▸ RECORDS SUPPLIED:
<<<<

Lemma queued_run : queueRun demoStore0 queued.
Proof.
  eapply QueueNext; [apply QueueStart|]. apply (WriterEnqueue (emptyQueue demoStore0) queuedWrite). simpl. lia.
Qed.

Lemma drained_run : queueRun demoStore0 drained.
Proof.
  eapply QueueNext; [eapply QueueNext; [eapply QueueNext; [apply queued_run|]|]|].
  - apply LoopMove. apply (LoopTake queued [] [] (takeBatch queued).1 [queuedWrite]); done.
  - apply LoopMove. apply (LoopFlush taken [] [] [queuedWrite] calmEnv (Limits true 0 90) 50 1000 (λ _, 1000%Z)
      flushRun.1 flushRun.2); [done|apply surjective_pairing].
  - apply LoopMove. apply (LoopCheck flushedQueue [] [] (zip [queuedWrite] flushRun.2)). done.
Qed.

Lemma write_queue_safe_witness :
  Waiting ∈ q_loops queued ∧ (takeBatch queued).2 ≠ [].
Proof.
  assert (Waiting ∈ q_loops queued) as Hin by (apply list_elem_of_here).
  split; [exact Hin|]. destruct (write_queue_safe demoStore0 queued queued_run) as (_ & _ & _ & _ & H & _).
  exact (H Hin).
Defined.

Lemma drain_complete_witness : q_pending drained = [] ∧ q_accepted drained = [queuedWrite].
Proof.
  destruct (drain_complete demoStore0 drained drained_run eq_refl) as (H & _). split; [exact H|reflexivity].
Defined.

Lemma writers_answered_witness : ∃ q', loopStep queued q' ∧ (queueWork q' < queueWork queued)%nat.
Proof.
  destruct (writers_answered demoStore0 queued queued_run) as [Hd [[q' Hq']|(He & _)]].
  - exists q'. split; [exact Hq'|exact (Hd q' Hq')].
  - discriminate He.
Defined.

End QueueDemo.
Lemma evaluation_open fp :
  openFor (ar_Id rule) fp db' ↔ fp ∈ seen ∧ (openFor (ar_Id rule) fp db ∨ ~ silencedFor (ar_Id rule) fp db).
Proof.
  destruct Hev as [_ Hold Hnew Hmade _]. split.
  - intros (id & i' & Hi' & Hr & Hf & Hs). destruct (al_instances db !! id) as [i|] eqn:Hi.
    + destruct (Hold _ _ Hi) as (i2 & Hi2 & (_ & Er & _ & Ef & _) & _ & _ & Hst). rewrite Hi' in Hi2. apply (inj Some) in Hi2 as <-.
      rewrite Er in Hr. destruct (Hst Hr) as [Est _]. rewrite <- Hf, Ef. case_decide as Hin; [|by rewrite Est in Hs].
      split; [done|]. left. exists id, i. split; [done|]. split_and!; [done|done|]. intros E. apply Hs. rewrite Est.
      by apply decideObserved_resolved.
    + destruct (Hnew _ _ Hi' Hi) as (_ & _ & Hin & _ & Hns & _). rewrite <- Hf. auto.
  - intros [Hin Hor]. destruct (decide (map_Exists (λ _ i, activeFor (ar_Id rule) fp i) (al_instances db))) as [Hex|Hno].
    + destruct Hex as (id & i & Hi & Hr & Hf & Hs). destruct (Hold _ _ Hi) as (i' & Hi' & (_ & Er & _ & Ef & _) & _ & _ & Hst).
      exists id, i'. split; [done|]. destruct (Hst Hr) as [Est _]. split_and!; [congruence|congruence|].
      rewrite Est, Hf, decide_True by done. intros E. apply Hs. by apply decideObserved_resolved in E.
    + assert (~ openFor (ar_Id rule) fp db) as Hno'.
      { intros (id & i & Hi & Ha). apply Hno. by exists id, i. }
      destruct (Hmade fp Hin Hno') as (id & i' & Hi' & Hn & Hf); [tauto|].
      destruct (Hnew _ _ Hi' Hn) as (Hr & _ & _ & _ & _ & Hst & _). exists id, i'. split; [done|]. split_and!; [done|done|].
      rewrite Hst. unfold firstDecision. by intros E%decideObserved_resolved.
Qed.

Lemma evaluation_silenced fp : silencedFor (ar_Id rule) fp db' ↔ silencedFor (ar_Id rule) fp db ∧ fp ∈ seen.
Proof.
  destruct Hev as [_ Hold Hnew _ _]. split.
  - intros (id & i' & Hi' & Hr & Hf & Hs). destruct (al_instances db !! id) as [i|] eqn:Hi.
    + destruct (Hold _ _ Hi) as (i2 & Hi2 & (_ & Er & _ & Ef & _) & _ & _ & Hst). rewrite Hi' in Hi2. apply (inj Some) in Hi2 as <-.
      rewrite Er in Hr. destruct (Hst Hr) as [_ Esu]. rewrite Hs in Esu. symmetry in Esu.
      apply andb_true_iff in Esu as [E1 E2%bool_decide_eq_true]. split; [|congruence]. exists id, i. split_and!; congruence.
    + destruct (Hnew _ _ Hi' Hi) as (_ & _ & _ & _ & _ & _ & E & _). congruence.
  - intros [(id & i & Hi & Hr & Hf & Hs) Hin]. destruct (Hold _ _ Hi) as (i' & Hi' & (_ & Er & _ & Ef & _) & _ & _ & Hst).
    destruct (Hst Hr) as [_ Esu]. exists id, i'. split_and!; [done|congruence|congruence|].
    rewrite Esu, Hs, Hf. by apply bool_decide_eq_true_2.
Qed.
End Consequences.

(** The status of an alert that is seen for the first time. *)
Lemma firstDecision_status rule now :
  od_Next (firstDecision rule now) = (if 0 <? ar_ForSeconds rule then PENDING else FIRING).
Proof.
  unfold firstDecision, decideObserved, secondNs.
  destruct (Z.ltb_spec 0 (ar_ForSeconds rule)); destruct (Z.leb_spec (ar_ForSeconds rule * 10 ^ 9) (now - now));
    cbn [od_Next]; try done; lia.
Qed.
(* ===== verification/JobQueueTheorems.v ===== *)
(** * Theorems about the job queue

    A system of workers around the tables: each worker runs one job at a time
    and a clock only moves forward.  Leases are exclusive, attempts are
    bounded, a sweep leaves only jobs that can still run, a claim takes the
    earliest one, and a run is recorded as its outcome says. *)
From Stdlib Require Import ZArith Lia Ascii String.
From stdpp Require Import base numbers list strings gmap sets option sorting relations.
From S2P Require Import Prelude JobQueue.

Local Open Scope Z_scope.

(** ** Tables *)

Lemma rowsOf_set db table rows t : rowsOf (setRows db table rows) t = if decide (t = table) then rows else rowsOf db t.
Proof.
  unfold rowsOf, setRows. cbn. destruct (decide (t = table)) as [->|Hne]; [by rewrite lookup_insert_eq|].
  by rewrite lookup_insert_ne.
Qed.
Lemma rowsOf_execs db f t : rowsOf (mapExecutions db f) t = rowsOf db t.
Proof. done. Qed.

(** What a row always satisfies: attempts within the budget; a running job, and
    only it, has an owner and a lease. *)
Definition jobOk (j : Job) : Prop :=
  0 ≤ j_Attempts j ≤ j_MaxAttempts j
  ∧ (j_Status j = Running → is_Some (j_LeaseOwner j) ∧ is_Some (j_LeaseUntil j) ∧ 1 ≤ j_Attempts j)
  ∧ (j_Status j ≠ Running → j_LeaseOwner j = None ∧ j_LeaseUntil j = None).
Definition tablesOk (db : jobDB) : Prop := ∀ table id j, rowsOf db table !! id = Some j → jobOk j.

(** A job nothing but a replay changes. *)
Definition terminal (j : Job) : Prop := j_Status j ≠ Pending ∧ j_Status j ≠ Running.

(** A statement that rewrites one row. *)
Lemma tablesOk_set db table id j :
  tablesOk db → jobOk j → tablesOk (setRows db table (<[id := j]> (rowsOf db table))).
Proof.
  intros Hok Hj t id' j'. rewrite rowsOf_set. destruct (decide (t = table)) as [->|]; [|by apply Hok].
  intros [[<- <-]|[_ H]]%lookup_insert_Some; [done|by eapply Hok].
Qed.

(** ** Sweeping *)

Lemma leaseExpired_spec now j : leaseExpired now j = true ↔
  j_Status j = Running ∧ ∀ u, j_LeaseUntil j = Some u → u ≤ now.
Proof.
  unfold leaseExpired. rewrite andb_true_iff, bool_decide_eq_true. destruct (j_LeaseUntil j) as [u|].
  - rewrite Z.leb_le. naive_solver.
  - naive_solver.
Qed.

>>>>
<<<<

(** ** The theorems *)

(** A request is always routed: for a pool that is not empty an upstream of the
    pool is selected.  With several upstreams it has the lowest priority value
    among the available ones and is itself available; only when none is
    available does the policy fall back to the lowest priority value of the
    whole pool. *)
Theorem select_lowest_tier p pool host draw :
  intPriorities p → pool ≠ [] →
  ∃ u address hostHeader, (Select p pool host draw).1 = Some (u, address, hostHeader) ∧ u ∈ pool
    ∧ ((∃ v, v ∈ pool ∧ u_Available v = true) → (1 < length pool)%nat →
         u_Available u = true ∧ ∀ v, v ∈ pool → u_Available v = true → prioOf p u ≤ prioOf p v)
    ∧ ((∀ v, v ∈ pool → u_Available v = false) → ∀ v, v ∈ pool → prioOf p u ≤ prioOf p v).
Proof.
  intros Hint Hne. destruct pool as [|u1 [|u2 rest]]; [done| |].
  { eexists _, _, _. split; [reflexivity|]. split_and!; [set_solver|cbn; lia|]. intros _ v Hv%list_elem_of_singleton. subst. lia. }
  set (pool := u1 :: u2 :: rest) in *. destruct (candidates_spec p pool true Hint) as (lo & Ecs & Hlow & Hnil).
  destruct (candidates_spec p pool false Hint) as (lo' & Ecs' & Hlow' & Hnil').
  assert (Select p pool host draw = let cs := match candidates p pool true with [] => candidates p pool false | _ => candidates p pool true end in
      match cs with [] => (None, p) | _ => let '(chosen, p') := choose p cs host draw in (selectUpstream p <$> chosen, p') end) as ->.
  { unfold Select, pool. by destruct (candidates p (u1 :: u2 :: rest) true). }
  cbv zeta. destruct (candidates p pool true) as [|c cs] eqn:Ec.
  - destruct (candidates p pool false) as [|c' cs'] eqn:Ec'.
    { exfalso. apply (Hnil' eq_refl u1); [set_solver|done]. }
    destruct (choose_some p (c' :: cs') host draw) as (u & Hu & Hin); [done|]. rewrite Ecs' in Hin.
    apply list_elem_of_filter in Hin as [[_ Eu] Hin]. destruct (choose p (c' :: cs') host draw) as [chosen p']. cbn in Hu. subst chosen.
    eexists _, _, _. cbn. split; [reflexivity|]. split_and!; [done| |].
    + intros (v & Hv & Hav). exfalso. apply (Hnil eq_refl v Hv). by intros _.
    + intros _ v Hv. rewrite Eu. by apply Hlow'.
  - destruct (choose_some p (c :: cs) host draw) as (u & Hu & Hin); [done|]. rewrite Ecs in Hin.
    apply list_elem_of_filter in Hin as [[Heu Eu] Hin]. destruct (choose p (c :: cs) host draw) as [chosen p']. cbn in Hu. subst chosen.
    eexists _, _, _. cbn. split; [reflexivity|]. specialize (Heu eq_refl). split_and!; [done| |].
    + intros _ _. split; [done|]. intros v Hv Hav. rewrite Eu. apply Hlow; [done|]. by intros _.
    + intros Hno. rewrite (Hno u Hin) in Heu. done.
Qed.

>>>>
<<<<

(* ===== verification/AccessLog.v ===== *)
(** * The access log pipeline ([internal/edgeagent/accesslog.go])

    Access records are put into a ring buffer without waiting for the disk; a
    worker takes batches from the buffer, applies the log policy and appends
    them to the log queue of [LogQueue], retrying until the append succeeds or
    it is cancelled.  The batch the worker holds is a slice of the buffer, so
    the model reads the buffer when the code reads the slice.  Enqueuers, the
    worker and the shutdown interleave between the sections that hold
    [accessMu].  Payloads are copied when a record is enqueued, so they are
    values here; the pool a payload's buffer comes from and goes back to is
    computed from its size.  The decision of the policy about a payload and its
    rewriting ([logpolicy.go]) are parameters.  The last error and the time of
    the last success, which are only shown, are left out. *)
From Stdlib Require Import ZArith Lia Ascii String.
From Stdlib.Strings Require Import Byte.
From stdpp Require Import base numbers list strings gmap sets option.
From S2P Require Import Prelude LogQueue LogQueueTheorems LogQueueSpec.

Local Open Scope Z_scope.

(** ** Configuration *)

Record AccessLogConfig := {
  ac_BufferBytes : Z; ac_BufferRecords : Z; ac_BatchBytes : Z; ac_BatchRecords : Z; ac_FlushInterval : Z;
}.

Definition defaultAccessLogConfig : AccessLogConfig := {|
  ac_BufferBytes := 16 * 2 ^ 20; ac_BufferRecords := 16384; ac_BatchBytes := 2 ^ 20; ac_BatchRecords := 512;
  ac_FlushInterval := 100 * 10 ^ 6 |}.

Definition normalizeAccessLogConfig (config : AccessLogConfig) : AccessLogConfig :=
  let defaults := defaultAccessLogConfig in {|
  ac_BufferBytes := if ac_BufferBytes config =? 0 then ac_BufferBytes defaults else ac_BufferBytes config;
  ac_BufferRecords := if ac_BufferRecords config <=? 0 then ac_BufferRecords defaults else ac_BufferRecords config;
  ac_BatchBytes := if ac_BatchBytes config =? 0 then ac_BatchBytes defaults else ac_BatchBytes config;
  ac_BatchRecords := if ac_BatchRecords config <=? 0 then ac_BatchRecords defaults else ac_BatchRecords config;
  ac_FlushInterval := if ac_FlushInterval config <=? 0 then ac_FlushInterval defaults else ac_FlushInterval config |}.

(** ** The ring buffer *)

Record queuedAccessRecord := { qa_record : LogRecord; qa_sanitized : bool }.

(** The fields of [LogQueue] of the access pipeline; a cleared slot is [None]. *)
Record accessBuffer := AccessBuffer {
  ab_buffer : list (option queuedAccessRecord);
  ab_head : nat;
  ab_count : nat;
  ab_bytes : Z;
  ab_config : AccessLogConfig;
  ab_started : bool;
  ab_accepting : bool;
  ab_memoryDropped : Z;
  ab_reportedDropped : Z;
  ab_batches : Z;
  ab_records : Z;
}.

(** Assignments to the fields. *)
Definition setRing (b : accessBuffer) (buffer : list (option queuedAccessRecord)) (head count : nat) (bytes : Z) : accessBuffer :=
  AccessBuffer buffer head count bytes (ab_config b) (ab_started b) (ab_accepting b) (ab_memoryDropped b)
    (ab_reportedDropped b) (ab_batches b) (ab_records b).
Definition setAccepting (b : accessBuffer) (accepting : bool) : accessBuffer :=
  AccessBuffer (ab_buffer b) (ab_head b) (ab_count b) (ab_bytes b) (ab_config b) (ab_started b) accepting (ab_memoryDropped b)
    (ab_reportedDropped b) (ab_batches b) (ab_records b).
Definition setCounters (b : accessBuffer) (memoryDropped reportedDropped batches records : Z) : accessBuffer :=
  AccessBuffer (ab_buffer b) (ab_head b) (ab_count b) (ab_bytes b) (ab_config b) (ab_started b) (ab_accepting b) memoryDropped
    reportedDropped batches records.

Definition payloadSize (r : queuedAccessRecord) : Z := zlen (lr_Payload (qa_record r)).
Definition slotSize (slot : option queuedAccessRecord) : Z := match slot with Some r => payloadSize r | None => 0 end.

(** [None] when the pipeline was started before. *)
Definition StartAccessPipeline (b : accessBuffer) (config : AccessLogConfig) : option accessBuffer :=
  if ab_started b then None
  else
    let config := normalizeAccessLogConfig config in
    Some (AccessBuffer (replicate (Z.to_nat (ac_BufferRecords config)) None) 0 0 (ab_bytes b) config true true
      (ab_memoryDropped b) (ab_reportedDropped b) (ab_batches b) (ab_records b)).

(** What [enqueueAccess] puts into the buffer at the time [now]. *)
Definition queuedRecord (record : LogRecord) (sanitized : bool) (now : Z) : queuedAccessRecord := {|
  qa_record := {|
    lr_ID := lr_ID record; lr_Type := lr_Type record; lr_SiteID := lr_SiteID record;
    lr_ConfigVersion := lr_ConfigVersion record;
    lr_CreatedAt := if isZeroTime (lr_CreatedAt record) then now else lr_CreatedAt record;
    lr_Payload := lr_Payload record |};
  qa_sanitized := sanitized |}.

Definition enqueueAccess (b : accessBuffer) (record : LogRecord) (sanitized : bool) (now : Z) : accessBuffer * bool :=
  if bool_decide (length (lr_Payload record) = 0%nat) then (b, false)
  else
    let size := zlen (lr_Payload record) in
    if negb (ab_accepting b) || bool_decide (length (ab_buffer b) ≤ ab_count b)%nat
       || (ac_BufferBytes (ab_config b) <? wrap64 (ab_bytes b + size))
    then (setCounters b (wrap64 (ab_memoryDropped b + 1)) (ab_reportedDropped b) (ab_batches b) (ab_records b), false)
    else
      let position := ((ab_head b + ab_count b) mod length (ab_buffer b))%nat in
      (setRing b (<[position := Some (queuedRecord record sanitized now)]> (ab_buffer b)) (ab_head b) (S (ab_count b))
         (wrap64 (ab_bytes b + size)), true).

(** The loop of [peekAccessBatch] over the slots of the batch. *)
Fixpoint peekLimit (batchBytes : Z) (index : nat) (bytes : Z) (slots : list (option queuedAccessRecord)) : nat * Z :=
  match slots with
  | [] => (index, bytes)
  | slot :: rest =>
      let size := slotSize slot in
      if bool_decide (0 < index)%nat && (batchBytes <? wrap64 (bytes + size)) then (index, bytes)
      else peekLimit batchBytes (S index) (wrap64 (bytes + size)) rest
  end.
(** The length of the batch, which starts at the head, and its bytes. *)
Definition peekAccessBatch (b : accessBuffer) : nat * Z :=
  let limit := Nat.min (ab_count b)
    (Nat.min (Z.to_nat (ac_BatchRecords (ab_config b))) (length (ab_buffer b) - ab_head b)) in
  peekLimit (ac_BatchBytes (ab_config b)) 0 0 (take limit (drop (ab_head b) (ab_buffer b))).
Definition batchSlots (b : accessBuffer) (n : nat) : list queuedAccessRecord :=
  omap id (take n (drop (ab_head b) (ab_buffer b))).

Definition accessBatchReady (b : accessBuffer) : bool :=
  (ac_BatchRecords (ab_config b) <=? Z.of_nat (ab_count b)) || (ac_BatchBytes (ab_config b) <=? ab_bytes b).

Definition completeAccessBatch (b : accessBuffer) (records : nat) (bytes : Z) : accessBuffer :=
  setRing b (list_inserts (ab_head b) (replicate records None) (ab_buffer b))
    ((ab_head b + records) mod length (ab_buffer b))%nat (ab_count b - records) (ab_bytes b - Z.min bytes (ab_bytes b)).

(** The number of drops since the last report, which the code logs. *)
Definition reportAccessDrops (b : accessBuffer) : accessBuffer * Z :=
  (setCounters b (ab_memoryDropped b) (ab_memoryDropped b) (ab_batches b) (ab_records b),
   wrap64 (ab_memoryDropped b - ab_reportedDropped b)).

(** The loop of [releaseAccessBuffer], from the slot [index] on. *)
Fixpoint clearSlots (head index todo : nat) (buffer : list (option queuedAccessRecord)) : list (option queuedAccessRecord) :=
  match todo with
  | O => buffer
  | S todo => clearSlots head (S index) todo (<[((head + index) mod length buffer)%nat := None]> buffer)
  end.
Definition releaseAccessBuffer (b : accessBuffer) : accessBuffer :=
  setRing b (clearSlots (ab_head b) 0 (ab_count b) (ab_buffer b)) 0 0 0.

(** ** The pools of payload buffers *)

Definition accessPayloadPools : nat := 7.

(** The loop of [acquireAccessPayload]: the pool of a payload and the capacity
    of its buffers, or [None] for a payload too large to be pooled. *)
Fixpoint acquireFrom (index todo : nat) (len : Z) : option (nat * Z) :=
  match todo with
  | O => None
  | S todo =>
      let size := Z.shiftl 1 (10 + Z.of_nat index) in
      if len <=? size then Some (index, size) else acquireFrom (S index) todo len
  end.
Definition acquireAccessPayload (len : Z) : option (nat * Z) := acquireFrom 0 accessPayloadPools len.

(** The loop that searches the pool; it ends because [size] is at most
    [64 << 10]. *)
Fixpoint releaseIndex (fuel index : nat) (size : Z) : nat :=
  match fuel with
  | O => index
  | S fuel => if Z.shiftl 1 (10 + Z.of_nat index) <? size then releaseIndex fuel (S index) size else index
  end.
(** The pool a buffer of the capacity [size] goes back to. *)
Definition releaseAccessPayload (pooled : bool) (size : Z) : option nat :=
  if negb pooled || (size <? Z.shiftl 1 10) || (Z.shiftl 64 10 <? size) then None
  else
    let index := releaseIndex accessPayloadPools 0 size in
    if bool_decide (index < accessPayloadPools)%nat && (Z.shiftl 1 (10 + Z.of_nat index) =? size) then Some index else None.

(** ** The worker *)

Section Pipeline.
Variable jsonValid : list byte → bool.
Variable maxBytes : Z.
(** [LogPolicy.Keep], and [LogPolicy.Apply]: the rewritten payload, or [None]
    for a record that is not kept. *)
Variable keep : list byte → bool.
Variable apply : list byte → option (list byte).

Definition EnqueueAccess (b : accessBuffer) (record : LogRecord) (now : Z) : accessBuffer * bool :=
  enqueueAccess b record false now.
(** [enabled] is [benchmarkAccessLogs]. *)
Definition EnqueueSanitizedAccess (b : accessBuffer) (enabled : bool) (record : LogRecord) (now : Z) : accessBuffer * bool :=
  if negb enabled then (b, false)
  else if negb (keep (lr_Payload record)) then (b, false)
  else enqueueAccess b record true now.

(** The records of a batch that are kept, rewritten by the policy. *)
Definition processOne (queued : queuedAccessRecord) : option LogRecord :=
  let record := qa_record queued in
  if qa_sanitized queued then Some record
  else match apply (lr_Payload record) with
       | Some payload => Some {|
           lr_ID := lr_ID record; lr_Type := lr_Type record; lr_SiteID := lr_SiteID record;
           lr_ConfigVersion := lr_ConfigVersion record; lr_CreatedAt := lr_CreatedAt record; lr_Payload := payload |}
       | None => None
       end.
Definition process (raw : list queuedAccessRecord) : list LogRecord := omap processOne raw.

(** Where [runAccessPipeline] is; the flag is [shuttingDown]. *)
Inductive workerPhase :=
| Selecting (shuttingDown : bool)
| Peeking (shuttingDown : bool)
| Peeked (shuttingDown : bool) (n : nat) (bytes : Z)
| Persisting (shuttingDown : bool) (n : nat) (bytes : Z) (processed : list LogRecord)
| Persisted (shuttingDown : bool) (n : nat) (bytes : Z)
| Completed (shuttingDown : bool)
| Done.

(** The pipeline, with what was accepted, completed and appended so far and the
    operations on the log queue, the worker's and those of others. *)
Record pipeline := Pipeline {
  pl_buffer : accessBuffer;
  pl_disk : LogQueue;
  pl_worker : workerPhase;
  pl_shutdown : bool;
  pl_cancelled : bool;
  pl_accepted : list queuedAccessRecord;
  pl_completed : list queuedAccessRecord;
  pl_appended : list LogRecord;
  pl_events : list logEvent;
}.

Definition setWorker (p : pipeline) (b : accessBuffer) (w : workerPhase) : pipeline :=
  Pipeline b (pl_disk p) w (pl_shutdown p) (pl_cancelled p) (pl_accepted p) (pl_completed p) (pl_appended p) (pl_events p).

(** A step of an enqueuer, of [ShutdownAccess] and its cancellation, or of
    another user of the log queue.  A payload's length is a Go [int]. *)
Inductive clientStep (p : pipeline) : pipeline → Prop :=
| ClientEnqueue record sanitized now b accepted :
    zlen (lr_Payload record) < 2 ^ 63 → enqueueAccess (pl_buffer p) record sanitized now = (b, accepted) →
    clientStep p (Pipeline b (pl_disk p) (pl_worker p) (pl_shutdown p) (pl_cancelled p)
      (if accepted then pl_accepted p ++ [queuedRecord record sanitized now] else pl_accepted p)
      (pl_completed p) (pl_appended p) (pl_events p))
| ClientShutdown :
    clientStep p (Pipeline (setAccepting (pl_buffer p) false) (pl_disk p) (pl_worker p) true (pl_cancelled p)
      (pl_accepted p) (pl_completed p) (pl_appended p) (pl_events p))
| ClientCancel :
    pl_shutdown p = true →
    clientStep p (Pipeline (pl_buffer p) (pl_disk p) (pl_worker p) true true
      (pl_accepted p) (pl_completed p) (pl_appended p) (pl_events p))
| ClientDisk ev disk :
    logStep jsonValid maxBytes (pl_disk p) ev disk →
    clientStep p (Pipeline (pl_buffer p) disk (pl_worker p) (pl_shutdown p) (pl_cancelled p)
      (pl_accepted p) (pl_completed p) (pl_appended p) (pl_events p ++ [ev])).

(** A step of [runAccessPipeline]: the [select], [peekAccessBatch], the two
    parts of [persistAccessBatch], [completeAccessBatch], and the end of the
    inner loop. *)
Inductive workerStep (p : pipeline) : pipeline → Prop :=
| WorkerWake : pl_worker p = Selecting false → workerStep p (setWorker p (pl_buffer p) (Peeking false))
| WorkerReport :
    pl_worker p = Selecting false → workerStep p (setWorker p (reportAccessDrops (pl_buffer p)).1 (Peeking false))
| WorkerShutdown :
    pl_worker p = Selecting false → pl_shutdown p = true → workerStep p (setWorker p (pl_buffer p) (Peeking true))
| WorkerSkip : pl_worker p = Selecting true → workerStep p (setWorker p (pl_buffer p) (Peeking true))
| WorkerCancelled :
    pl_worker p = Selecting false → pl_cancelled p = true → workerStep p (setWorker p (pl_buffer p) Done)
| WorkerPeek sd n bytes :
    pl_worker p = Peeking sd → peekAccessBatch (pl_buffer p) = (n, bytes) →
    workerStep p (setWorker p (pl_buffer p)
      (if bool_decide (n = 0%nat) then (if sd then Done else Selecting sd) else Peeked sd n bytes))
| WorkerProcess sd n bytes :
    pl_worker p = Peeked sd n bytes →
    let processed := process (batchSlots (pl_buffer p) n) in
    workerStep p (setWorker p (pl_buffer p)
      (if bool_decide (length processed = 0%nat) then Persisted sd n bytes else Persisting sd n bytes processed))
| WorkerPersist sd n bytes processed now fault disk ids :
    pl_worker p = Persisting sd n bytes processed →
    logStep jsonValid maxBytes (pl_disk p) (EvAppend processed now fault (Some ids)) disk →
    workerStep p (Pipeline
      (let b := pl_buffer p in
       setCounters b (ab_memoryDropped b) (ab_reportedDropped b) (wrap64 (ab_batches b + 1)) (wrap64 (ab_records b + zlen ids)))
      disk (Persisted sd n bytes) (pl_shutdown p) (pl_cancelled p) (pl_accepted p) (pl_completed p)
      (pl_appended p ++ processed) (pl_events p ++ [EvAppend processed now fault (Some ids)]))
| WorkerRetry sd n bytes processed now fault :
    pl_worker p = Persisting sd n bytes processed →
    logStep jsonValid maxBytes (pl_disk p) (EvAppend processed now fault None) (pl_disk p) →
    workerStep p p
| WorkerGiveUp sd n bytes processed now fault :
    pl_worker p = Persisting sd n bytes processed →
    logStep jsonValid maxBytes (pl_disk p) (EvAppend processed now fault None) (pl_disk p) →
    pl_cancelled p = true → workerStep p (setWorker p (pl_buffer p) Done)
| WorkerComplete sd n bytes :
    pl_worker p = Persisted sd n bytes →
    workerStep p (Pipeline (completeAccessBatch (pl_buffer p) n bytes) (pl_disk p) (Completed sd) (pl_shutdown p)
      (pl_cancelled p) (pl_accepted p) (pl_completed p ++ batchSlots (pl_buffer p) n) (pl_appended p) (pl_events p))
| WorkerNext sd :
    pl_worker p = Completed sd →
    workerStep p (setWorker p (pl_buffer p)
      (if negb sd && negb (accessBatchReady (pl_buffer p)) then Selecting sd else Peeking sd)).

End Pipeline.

>>>>

▸ TASK TO COMPLETE:
Reproduce word for word the material above, starting with the line that has "Lemma queued_run : queueRun" and stopping after the line that has "flushRun.1 flushRun.2); [done|apply".

▸ RESULT:
Lemma queued_run : queueRun demoStore0 queued.
Proof.
  eapply QueueNext; [apply QueueStart|]. apply (WriterEnqueue (emptyQueue demoStore0) queuedWrite). simpl. lia.
Qed.

Lemma drained_run : queueRun demoStore0 drained.
Proof.
  eapply QueueNext; [eapply QueueNext; [eapply QueueNext; [apply queued_run|]|]|].
  - apply LoopMove. apply (LoopTake queued [] [] (takeBatch queued).1 [queuedWrite]); done.
  - apply LoopMove. apply (LoopFlush taken [] [] [queuedWrite] calmEnv (Limits true 0 90) 50 1000 (λ _, 1000%Z)
      flushRun.1 flushRun.2); [done|apply surjective_pairing].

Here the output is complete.